Tax expenditures for 401(k) plans can be reduced in one of two ways. The deferral provisions could be limited to, say, a lower dollar amount or the taxation of saving outside of 401(k)s could be treated more favorably – that is, capital gains rates further reduced. The question is how such a change would affect work-based savings plans, which currently are the only effective mechanism for retirement saving.
In all probability, employers would retain work-based saving plans even with smaller tax advantages. Some economists have argued that employers view 401(k) plans as a useful mechanism for attracting a better class of worker. People who value 401(k)s are more careful with company equipment, take fewer sick days, and are generally more productive. And employers could see such plans as a way to promote an orderly retirement process. Older employees, whose productivity has declined, can stop working only if they have adequate resources. If employers see sufficient personnel management advantages, they will continue to sponsor these plans. After all, employer-based pensions – albeit the far more powerful management tool of the defined benefit plan – originated without any tax advantage.
On the other hand, people do not like locking their money up for long periods of time with limited access. Generally speaking, the money in 401(k) plans cannot be withdrawn until age 59 ½ without a 10-percent penalty. Borrowing is possible, but only up to limited amounts. Thus, if owners, managers, and highly compensated employees want equity investments and resist locking their money up without substantial tax advantages, 401(k) plans could be an endangered saving vehicle.
401(k) plans may not be perfect, but currently they are the only game in town. Virtually all saving by the working-age population currently takes place within employer-sponsored pension plans. Most individuals save virtually nothing on their own, other than through their home. According to the Federal Reserve’s 2007 Survey of Consumer Finances, the financial saving outside of pensions of households approaching retirement (those aged 55-64) was only $30,000.

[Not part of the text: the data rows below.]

(* ===== verification/NtfsSession.v ===== *)
(** * Sessions of the NTFS writer
      ([src/tools/iso-patch-mac/engine/ntfs.c]: [ntfs_add_dir], [ntfs_add_file],
      [ntfs_add_hardlink], [ntfs_secure_intern], [ntfs_set_reparse])

    What a volume holds after any sequence of the calls the disk builder makes
    between opening and closing it.  The state is related to its later states by
    a preorder, [ext]: records only gain attributes and entries, runs keep their
    contents; so what an operation promised when it returned still holds at the
    end. *)

From Stdlib Require Import String Sorted.
From S2P Require Import Prelude Bytes WStr BlockIO ImageWrites NtfsCodec NtfsRecord Bitmap NtfsVolume NtfsAlloc.

(** ** Updating the table of records *)

Lemma put_last w l cap r0 r1 i : i = Z.of_nat (length l) → put_rec (set_rec w (l ++ [r0]) cap) i r1 = set_rec w (l ++ [r1]) cap.
Proof.
  intros ->. unfold put_rec. cbn [set_rec rec cap_rec]. rewrite Nat2Z.id. f_equal. rewrite insert_app_r_alt by lia. by rewrite Nat.sub_diag.
Qed.

Lemma get_last w l cap r i : i = Z.of_nat (length l) → get_rec (set_rec w (l ++ [r]) cap) i = Some r.
Proof. intros ->. unfold get_rec. cbn [set_rec rec]. rewrite Nat2Z.id, lookup_app_r by lia. by rewrite Nat.sub_diag. Qed.

Lemma push_before w l cap r p rp ref key : 0 <= p → l !! Z.to_nat p = Some rp →
  dir_push (set_rec w (l ++ [r]) cap) p ref key =
  Some (set_rec w (<[Z.to_nat p := with_entries rp (r_entries rp ++ [mkIdx ref key])]> l ++ [r]) cap).
Proof.
  intros Hp Hl. unfold dir_push, get_rec, put_rec. cbn [set_rec rec cap_rec]. pose proof (lookup_lt_Some _ _ _ Hl).
  rewrite lookup_app_l by done. rewrite Hl. cbn [mbind option_bind]. do 2 f_equal. apply insert_app_l. done.
Qed.

Lemma add_rec_eq w is_dir : ∃ cap, add_rec w is_dir = set_rec w (rec w ++ [rec_new (nrec w) is_dir]) cap ∧
  (nrec w <= cap_rec w → nrec w + 1 <= cap ∧ cap_rec w <= cap).
Proof.
  eexists. split; [reflexivity|]. intros H. assert (0 <= nrec w) by (unfold nrec; lia).
  destruct (Z.leb_spec (cap_rec w) (nrec w)); [|lia]. destruct (Z.eqb_spec (cap_rec w) 0) as [E|E].
  - cbn [grow_cap]. rewrite !(proj2 (Z.leb_gt 64 _)) by lia. lia.
  - change 32%nat with (S 31). cbn [grow_cap]. rewrite (proj2 (Z.leb_gt _ _)) by lia. lia.
Qed.

(** ** References and names *)

Definition seq_of (n : Z) : Z := if (1 <=? n) && (n <=? 23) then u16 n else 1.
Definition file_ref (n : Z) : Z := Z.lor n (Z.shiftl (seq_of n) 48).

Lemma seq_of_range n : 0 <= n → 1 <= seq_of n < 65536.
Proof.
  intros H. unfold seq_of. destruct (Z.leb_spec 1 n), (Z.leb_spec n 23); cbn [andb]; try lia. rewrite u16_small; lia.
Qed.
(* ===== verification/NtfsSteps.v ===== *)
(** * Every call keeps the volume consistent
      ([src/tools/iso-patch-mac/engine/ntfs.c]: [ntfs_add_dir],
      [ntfs_add_file], [ntfs_add_hardlink], [ntfs_secure_intern],
      [ntfs_set_reparse])

    One lemma per call, on the invariant and the preorder of [NtfsSession]. *)

From Stdlib Require Import String Sorted.
From S2P Require Import Prelude Bytes WStr BlockIO ImageWrites NtfsCodec NtfsRecord Bitmap NtfsVolume NtfsAlloc NtfsSession NtfsRuns.

(** ** Parts of the state *)

Lemma same_set_rec w l cap : same_volume w (set_rec w l cap).
Proof. done. Qed.

(** ** A file's data on the disk *)

Lemma take_mread m a n k : (k <= n)%nat → take k (mread m a n) = mread m a k.
Proof. intros H. replace n with (k + (n - k))%nat by lia. rewrite mread_app. by rewrite take_app_length' by by rewrite length_mread. Qed.

Lemma clusters_of_spec size : 0 <= size < 2 ^ 62 →
  let n := clusters_of size in size <= n * cluster_size < size + cluster_size ∧ (size = 0 → n = 0) ∧ (0 < size → 0 < n) ∧ 0 <= n < 2 ^ 51.
Proof.
  intros Hs. unfold clusters_of, cluster_size. destruct (Z.eqb_spec size 0) as [->|Hne]; [lia|].
  rewrite u64_small by lia. split_and!; intros; dlia.
Qed.

(** What a streamed file sends to a run at [base] of [n] clusters. *)
Definition run_data (base n : Z) (data : list Z) : list (Z * list Z) :=
  let size := Z.of_nat (length data) in
  (base, data) :: (if size <? n * cluster_size then [(base + size, replicate (Z.to_nat (n * cluster_size - size)) 0)] else []).

Section data.
Context (n : Z) (data : list Z).
Let size := Z.of_nat (length data).
Context (Hs : 0 < size <= n * cluster_size) (Hlast : n * cluster_size < size + cluster_size).

Lemma data_writes_eq w lcn base : cluster_byte w lcn = base → 0 <= base → base + n * cluster_size <= OFF_MAX →
  data_writes w lcn (n * cluster_size) data = run_data base n data.
Proof using All.
  intros Eb Hb Hfit. unfold data_writes, run_data. fold size. rewrite Eb. rewrite (proj2 (Z.eqb_neq size 0)) by lia. cbn [app]. f_equal.
  destruct (Z.ltb_spec size (n * cluster_size)) as [Hlt|Hge]; [|done]. unfold OFF_MAX, cluster_size in *.
  replace (n * 4096 / 4096 + 1) with (n + 1) by (rewrite Z.div_mul; lia).
  replace (Z.to_nat (n + 1)) with (S (S (Z.to_nat (n - 1)))) by lia. cbn [zero_fill].
  rewrite (proj2 (Z.eqb_neq (n * 4096 - size) 0)), (proj2 (Z.ltb_lt (n * 4096 - size) 4096)) by lia.
  rewrite (u64_small (base + size)) by lia. do 2 f_equal.
  replace (n * 4096 - size - (n * 4096 - size)) with 0 by lia. done.
Qed.

Lemma run_data_inside base : inside base (base + n * cluster_size) (run_data base n data) ∧ writes_len (run_data base n data) <= n * cluster_size.
Proof using Hs.
  unfold run_data. fold size. destruct (Z.ltb_spec size (n * cluster_size)); (split; [constructor; [cbn [fst snd]; lia|]|]).
  - constructor; [|constructor]. cbn [fst snd]. rewrite length_replicate. lia.
  - unfold writes_len. cbn [foldr snd]. rewrite length_replicate. lia.
  - constructor.
  - unfold writes_len. cbn [foldr snd]. lia.
Qed.

Lemma run_data_read m base : mread (apply_writes m (run_data base n data)) base (length data) = data.
Proof using Hs.
  unfold run_data. fold size. set (rest := if _ : bool then _ else _).
  change ((base, data) :: rest) with ([(base, data)] ++ rest). rewrite apply_writes_app, apply_writes_avoids.
  - unfold apply_writes. cbn [fold_left fst snd]. apply mread_mwrite_at. done.
  - unfold rest. destruct (_ <? _); [|constructor]. constructor; [|constructor]. cbn [fst snd]. lia.
Qed.
End data.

The fact that workers clearly accumulate retirement saving within an employer-sponsored plan does not help to sort out whether the saving reflects the tax advantages of pension saving or the ‘Christmas Club’ aspect of pensions, harking back to days when workers committed to set aside $10 or so each week so they would have money to buy presents at Christmas time.
What is clear is that without employer-sponsored plans, workers would be on their own. They would need to decide each month how much of their paycheck to put aside for the future. They would have to find a mechanism for investing these funds, for changing these investments as they age, and some form of self-discipline to keep the money invested until retirement. Available evidence shows that most people are not very good at this. In fact, the experience with 401(k)s has exposed people’s proclivity to make mistakes at every step along the way. Thus, a retrenchment of work-based pensions could lead to substantially less saving.
In short, whatever changes are made to 401(k) tax expenditures should be done carefully. While everyone wants government spending – either explicit outlays or expenditures through the tax system – to be efficient, it is not in anyone’s interest to damage the existing saving infrastructure.